Our local store has the jaraden Soho. Comes very highly recommended. May have to pick one up. . The housewives of vancouver gals have one lol


----------



## The A Team (Dec 1, 2005)

OMG....I just ordered this Jaraden Le Petit Mon Ami Bag in Black..

Le Petit Mon Ami - Black


:w00t:I've got to be out of my mind!!! :w00t:

That's it, I have enough bags to last a life time!!!!


----------



## Furbabies mom (Jul 25, 2011)

The A Team said:


> OMG....I just ordered this Jaraden Le Petit Mon Ami Bag in Black..
> 
> Le Petit Mon Ami - Black
> 
> ...


At least you can make up your mind! LOL


----------



## hoaloha (Jan 27, 2012)

The A Team said:


> OMG....I just ordered this Jaraden Le Petit Mon Ami Bag in Black..
> 
> Le Petit Mon Ami - Black
> 
> ...


That's the exact one I want! You've got to post some pics when it arrives! . 


Sent from my iPhone using PG Free


----------



## nicolen412 (Jun 8, 2012)

this may be a dumb question but what is the difference between a pet carrier and just a handbag the pup can stick his head out of ? does it have waterproof insides etc?


----------



## AshleyAndSophiePup (Aug 24, 2012)

nicolen412 said:


> this may be a dumb question but what is the difference between a pet carrier and just a handbag the pup can stick his head out of ? does it have waterproof insides etc?


No to the best of my knowledge its not waterproof. A carrier is completely enclosed so your fluff can't poke their cute little faces out. These are required for flying or traveling on public transportation for the safety of your fluff. The handbags aren't enclosed and it's basically a big purse. I hope this helps! No question is a dumb question!

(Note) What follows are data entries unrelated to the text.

(* ===== verification/System.v ===== *)
(** * The library at work

    The application calls the public operations and libuv runs its callbacks,
    in any order: what holds in every state that can be reached. *)

From S2P Require Import Prelude Endian CString Strerror Msg MsgReader Uri World Watcher.
From S2P Require Import Demo Backend BackendUv Frame Recv Socket SocketUv Owner Dial.
From S2P Require Import Lifecycle Sc.

(** What libuv does to the library: it runs its callbacks, on the handle or
    request of a backend socket, and stores the bytes it received. *)
Inductive uv_event :=
  | EvConnect (b : nat) (status : Z)
  | EvConnection (b : nat) (status : Z)
  | EvAlloc (b : nat) (suggested_size : Z)
  | EvFill (p : ptr) (bs : list byte)
  | EvRead (b : nat) (nread : Z)
  | EvWrite (b : nat) (status : Z)
  | EvClose (b : nat).

Section system.
Context `{Env} `{App}.

Definition event (e : uv_event) : M unit :=
  match e with
  | EvConnect b st => on_connect_wrap b st
  | EvConnection b st => on_connection_wrap b st
  | EvAlloc b n => alloc_wrap b n;; mret tt
  | EvFill p bs => uv_fill p bs
  | EvRead b n => read_wrap b n
  | EvWrite b st => write_wrap b st
  | EvClose b => close_wrap b
  end.

(** The states of a program that uses the library. *)
Inductive step : world → world → Prop :=
  | step_init b data al fr w w' : sc_init b data al fr w = Ok (tt, w') → step w w'
  | step_strerror e w t w' : sc_strerror e w = Ok (t, w') → step w w'
  | step_api c w w' : api buv_funcs c w = Ok (tt, w') → step w w'
  | step_event e w w' : event e w = Ok (tt, w') → step w w'.

Definition reachable (w : world) : Prop := rtc step world0 w.

(** The application's functions, in turn, do no more than call the library:
    they keep what every operation keeps. *)
Class AppKeeps (P : world → Prop) : Prop := {
  keeps_cb f ev : keeps P (app_cb f ev);
  keeps_alloc f n : keeps P (app_alloc f n);
  keeps_free f m : keeps P (app_free f m)
}.
End system.

Section ownership.
Context `{Env} `{App} `{!AppKeeps uris_owned}.

Lemma frame_owned {A} (m : M A) : moves leaves_sockets m → keeps uris_owned m.
Proof. apply frame_keeps. Qed.

Lemma keeps_fire fn ev : keeps uris_owned (fire fn ev).
Proof.
  apply moves_fire; [apply _|intros ??; apply owned_frame|apply keeps_cb].
Qed.

Lemma keeps_watcher_call s sel mk : keeps uris_owned (watcher_call s sel mk).
Proof.
  pose proof keeps_fire as Hf. unfold keeps, watcher_call, get_sock in *. go_moves.
Qed.

Lemma keeps_update_buv b g : keeps uris_owned (update_buv b g).
Proof. apply frame_owned. go_moves. Qed.

Lemma keeps_drop_msg b : keeps uris_owned (drop_msg b).
Proof.
  pose proof (keeps_update_buv b) as Hup.
  pose proof (keeps_free (P := uris_owned)) as Hfree.
  assert (Hm : ∀ m, keeps uris_owned (free_msg m)) by (intros; apply frame_owned; go_moves).
  unfold keeps, drop_msg, sc_msg_free, default_heap_free, get_buv in *. go_moves.
Qed.

Lemma keeps_msg_alloc n : keeps uris_owned (sc_msg_alloc n).
Proof.
  pose proof (keeps_alloc (P := uris_owned)) as Ha.
  assert (Hm : keeps uris_owned (malloc (λ a w, set_msgs (<[a := fresh_msg n]> (w_msgs w)) w)))
    by (apply frame_owned; go_moves).
  unfold keeps, sc_msg_alloc, default_heap_alloc in *. go_moves.
Qed.

Lemma keeps_event e : keeps uris_owned (event e).
Proof.
  pose proof keeps_watcher_call as Hw. pose proof keeps_update_buv as Hup.
  pose proof keeps_drop_msg as Hdrop. pose proof keeps_msg_alloc as Ha.
  assert (Hassert : ∀ c, keeps uris_owned (assert_that c)) by
    (intros; apply frame_owned; go_moves).
  assert (Hput : ∀ m v, keeps uris_owned (put_msg m v)) by
    (intros; apply frame_owned; unfold put_msg; go_moves).
  unfold keeps in *. destruct e; cbn [event].
  - unfold on_connect_wrap, get_buv. go_moves.
  - unfold on_connection_wrap, get_buv. go_moves.
  - unfold alloc_wrap, get_buv, sc_msg_init_at, get_msg. go_moves.
  - unfold uv_fill, get_msg. go_moves.
  - unfold read_wrap, get_buv, call_on_recv. go_moves.
  - unfold write_wrap, get_buv. go_moves.
  - unfold close_wrap, get_buv. go_moves.
Qed.

(** Changes to neither sockets, URIs nor addresses. *)
Lemma owned_eq w w' :
  w_socks w' = w_socks w → w_uris w' = w_uris w → w_next w' = w_next w →
  uris_owned w → uris_owned w'.
Proof.
  intros Es Eu En [L1 L2 L3 L4 L5]. split; unfold owns in *; rewrite ?Es, ?Eu, ?En; eauto.
Qed.

Lemma keeps_sc_init b data al fr : keeps uris_owned (sc_init b data al fr).
Proof.
  assert (Hm : ∀ g, (∀ w, w_socks (g w) = w_socks w ∧ w_uris (g w) = w_uris w ∧
      w_next (g w) = w_next w) → moves (λ w w', uris_owned w → uris_owned w') (modify g)).
  { intros g Hg. apply moves_modify. intros w. destruct (Hg w) as (?&?&?). by apply owned_eq. }
  assert (Hw : ∀ s, moves (λ w w', uris_owned w → uris_owned w') (sc_warn s))
    by (intros; apply frame_owned; go_moves).
  unfold keeps, sc_init, backend_uv_init, backend_init, sc_msg_init_allocator. go_moves.
Qed.

Lemma keeps_sc_strerror e : keeps uris_owned (sc_strerror e).
Proof.
  pose proof (keeps_the_backend buv_funcs (λ _, False)) as Hb.
  unfold keeps, uris_owned, sc_strerror in *. go_moves.
Qed.

Lemma owned_world0 : uris_owned world0.
Proof.
  assert (Ho : ∀ s u, ¬ owns world0 s u) by (by intros s u (v & Hv & _)).
  split.
  - by intros s u []%Ho.
  - by intros s1 s2 u []%Ho.
  - by intros u [x Hx].
  - by intros s [x Hx].
  - by intros s u []%Ho.
Qed.

Lemma reachable_owned w : reachable w → uris_owned w.
Proof.
  intros Hr. cut (∀ w1 w2, rtc step w1 w2 → uris_owned w1 → uris_owned w2);
    [intros Hk; eapply Hk, owned_world0; exact Hr|].
  induction 1 as [|w1 w2 w3 Hstep _ IH]; [done|]. intros HO. apply IH.
  destruct Hstep as [b data al fr w1 w2 E|e w1 t w2 E|c w1 w2 E|e w1 w2 E].
  - by eapply keeps_sc_init.
  - by eapply keeps_sc_strerror.
  - exact (keeps_api buv_funcs c keeps_cb _ _ _ E HO).
  - by eapply keeps_event.
Qed.

(** C11. In every state a program can reach, whatever the order of its calls
    and of libuv's callbacks, and whatever libuv and [malloc] answer: no two
    sockets share a URI, and no socket points to a freed one. *)
Theorem reachable_uris_owned w s u :
  reachable w → owns w s u →
  is_Some (w_uris w !! u) ∧ ∀ s', owns w s' u → s' = s.
Proof.
  intros Hr Hs. destruct (reachable_owned w Hr) as [L1 L2 _ _ _].
  split; [by apply (L1 s); [|intros []]|]. intros s' Hs'. by eapply L2.
Qed.

(** A socket is closed [n] times in a row. *)
Fixpoint close_times (s n : nat) : M unit :=
  match n with
  | O => mret tt
  | S n => sc_socket_close buv_funcs s;; close_times s n
  end.

(** The first time frees its URI, if it has one; the others free none. *)
Lemma close_times_ok n s v b o w :
  uris_owned w → w_backend w = true → w_socks w !! s = Some v → s_backend v = Some (Some b) →
  s_uri v = Some o →
  ∃ o' w', close_times s n w = Ok (tt, w') ∧ uris_owned w' ∧ w_backend w' = true ∧
    w_socks w' !! s = Some (with_uri (Some o') v) ∧ w_buvs w' = w_buvs w ∧
    (∀ s', s' ≠ s → w_socks w' !! s' = w_socks w !! s') ∧
    drop_uri o' (w_uris w') = drop_uri o (w_uris w) ∧ w_uv w' = w_uv w ++ replicate n (UvClose b) ∧
    (n ≠ 0%nat ∨ o = None → o' = None).
Proof.
  revert v o w. induction n as [|n IH]; intros v o w HO Hbe Hs Hb Ho.
  { exists o, w. split_and!; try done; [|by rewrite app_nil_r|by intros []]. rewrite Hs. destruct v. cbn in *. by subst. }
  assert (Hlive : ∀ u, o = Some u → is_Some (w_uris w !! u)).
  { intros u ->. apply (owned_live _ _ HO s); [by exists v|intros []]. }
  pose proof (sc_socket_close_ok s v b o w Hbe Hs Hb Ho Hlive) as E. cbn [close_times].
  rewrite (st_bind_ok _ _ _ _ _ E). set (w1 := World _ _ _ _ _ _ _ _ _ _ _ _ _ _) in *.
  destruct (IH (with_uri (Some None) v) None w1) as (o' & w' & -> & HO' & Hbe' & Hs' & Hbu & Hoth & Hu & Huv & Hn);
    [by apply (keeps_socket_close buv_funcs s w 0 w1 E)|done|apply lookup_insert_eq|done..|].
  exists o', w'. split_and!; try done.
  - intros s' Hne. rewrite Hoth by done. apply lookup_insert_ne. congruence.
  - rewrite Huv. cbn. by rewrite <-app_assoc.
  - intros _. apply Hn. by right.
Qed.

(** C15. A URI is freed exactly once: in any state a program can reach, a
    socket may be closed any number of times before it is deleted, and this
    runs to its end; all of it together takes one URI out of the heap, the
    one the socket had, and with the first closing already; the URI of every
    other socket is still there. *)
Theorem uri_freed_once n w s v b o vb :
  reachable w → w_backend w = true → w_socks w !! s = Some v → s_backend v = Some (Some b) →
  s_uri v = Some o → w_buvs w !! b = Some vb →
  ∃ w1 w2, close_times s n w = Ok (tt, w1) ∧ sc_socket_del buv_funcs s w1 = Ok (tt, w2) ∧
    (n ≠ 0%nat → w_uris w1 = drop_uri o (w_uris w)) ∧ w_uris w2 = drop_uri o (w_uris w) ∧
    ∀ s' u, s' ≠ s → owns w s' u → owns w2 s' u ∧ is_Some (w_uris w2 !! u).
Proof.
  intros Hr Hbe Hs Hb Ho Hvb. pose proof (reachable_owned w Hr) as HO.
  destruct (close_times_ok n s v b o w HO Hbe Hs Hb Ho)
    as (o' & w1 & E1 & HO1 & Hbe1 & Hs1 & Hbu & Hoth & Hu & _ & Hn).
  assert (Hlive : ∀ u, o' = Some u → is_Some (w_uris w1 !! u)).
  { intros u ->. apply (owned_live _ _ HO1 s); [by eexists|intros []]. }
  pose proof (sc_socket_del_ok s _ b o' vb w1 Hbe1 Hs1 Hb eq_refl Hlive ltac:(by rewrite Hbu)) as E2.
  eexists w1, _. split; [exact E1|]. split; [exact E2|]. cbn. split_and!; [|done|].
  - intros Hne. rewrite (Hn (or_introl Hne)) in Hu. exact Hu.
  - intros s' u Hne (v' & Hv' & Eu). split.
    + exists v'. split; [|done]. cbn. rewrite lookup_delete_ne by congruence. by rewrite Hoth.
    + rewrite Hu. assert (Hx : is_Some (w_uris w !! u))
        by (apply (owned_live _ _ HO s'); [by exists v'|intros []]).
      destruct o as [u0|]; [|done]. cbn. rewrite lookup_delete_ne; [done|]. intros <-.
      apply Hne. apply (owned_once _ _ HO s' s u0); [by exists v'|by exists v].
Qed.
End ownership.

(** ** A program that connects and closes, with the callbacks that do nothing *)
Section system_demo.
#[local] Existing Instance demo_env.
#[local] Existing Instance demo_app.

#[export] Instance demo_keeps : AppKeeps uris_owned.
Proof.
  split; intros; cbn [app_cb app_alloc app_free demo_app]; apply frame_owned; go_moves.
Qed.

(** The state after a list of public operations on [ready_world]. *)
Fixpoint run_apis (cs : list api_call) : M unit :=
  match cs with
  | [] => mret tt
  | c :: cs => api buv_funcs c;; run_apis cs
  end.

Lemma run_apis_steps cs w w' : run_apis cs w = Ok (tt, w') → rtc step w w'.
Proof.
  revert w. induction cs as [|c cs IH]; intros w E; [injection E as <-; apply rtc_refl|].
  apply st_bind_inv in E as ([] & w1 & E1 & E). eapply rtc_l; [by eapply step_api|by apply IH].
Qed.

Lemma ready_reachable : reachable ready_world.
Proof.
  eapply rtc_l; [|apply rtc_refl]. by apply (step_init SC_LIBUV (Some 0) None None world0 ready_world).
Qed.

(** A connected socket at address 1, its URI at 3. *)
Definition connected_world : world :=
  match run_apis [ApiNew; ApiConnect 1 (str "tcp://127.0.0.1:80")] ready_world with
  | Ok (_, w) => w
  | Fault _ => world0
  end.

Lemma connected_reachable : reachable connected_world.
Proof.
  unfold reachable. etrans; [exact ready_reachable|].
  apply (run_apis_steps [ApiNew; ApiConnect 1 (str "tcp://127.0.0.1:80")]).
  unfold connected_world.
  destruct (run_apis _ ready_world) as [[[] w]|f] eqn:E; [done|].
  vm_compute in E. discriminate.
Qed.

Definition connected_sock : sc_socket :=
  Socket (Some 0) (Some (Some 2%nat)) (Some (Some 3%nat)) (Some (sc_watcher_init 1)).
Lemma connected_sock_at : w_socks connected_world !! 1%nat = Some connected_sock.
Proof. vm_compute. reflexivity. Qed.

Lemma reachable_uris_owned_witness :
  is_Some (w_uris connected_world !! 3%nat) ∧ ∀ s', owns connected_world s' 3 → s' = 1%nat.
Proof.
  apply (reachable_uris_owned connected_world 1 3 connected_reachable).
  exists connected_sock. split; [exact connected_sock_at|reflexivity].
Defined.

Lemma uri_freed_once_witness :
  ∃ w1 w2, close_times 1 2 connected_world = Ok (tt, w1) ∧ sc_socket_del buv_funcs 1 w1 = Ok (tt, w2) ∧
    (2%nat ≠ 0%nat → w_uris w1 = drop_uri (Some 3%nat) (w_uris connected_world)) ∧
    w_uris w2 = drop_uri (Some 3%nat) (w_uris connected_world) ∧
    ∀ s' u, s' ≠ 1%nat → owns connected_world s' u → owns w2 s' u ∧ is_Some (w_uris w2 !! u).
Proof.
  eapply (uri_freed_once 2 connected_world 1 connected_sock 2 (Some 3%nat));
    [exact connected_reachable|vm_compute; reflexivity|exact connected_sock_at|reflexivity..|].
  vm_compute. reflexivity.
Defined.
End system_demo.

Sent from my iPhone using PG Free


----------



## Max&Roxy (Sep 7, 2012)

I just received the Kwigy Bo Alex Luxe in gold. I got the bigger size, and it will probably be too big as Max is quite small. But I put a cozy blanket in there and he seems to love it. It is very very nice bag and looks like a fashionable purse. I also prefer bigger bags anyways, so it is was what I am use too. I am planning on taking him to as many places as I can so he gets use to it. When we fly, he will just go in there under my seat. I also love all the pockets etc to store my stuff or things for him. Great purchase!


----------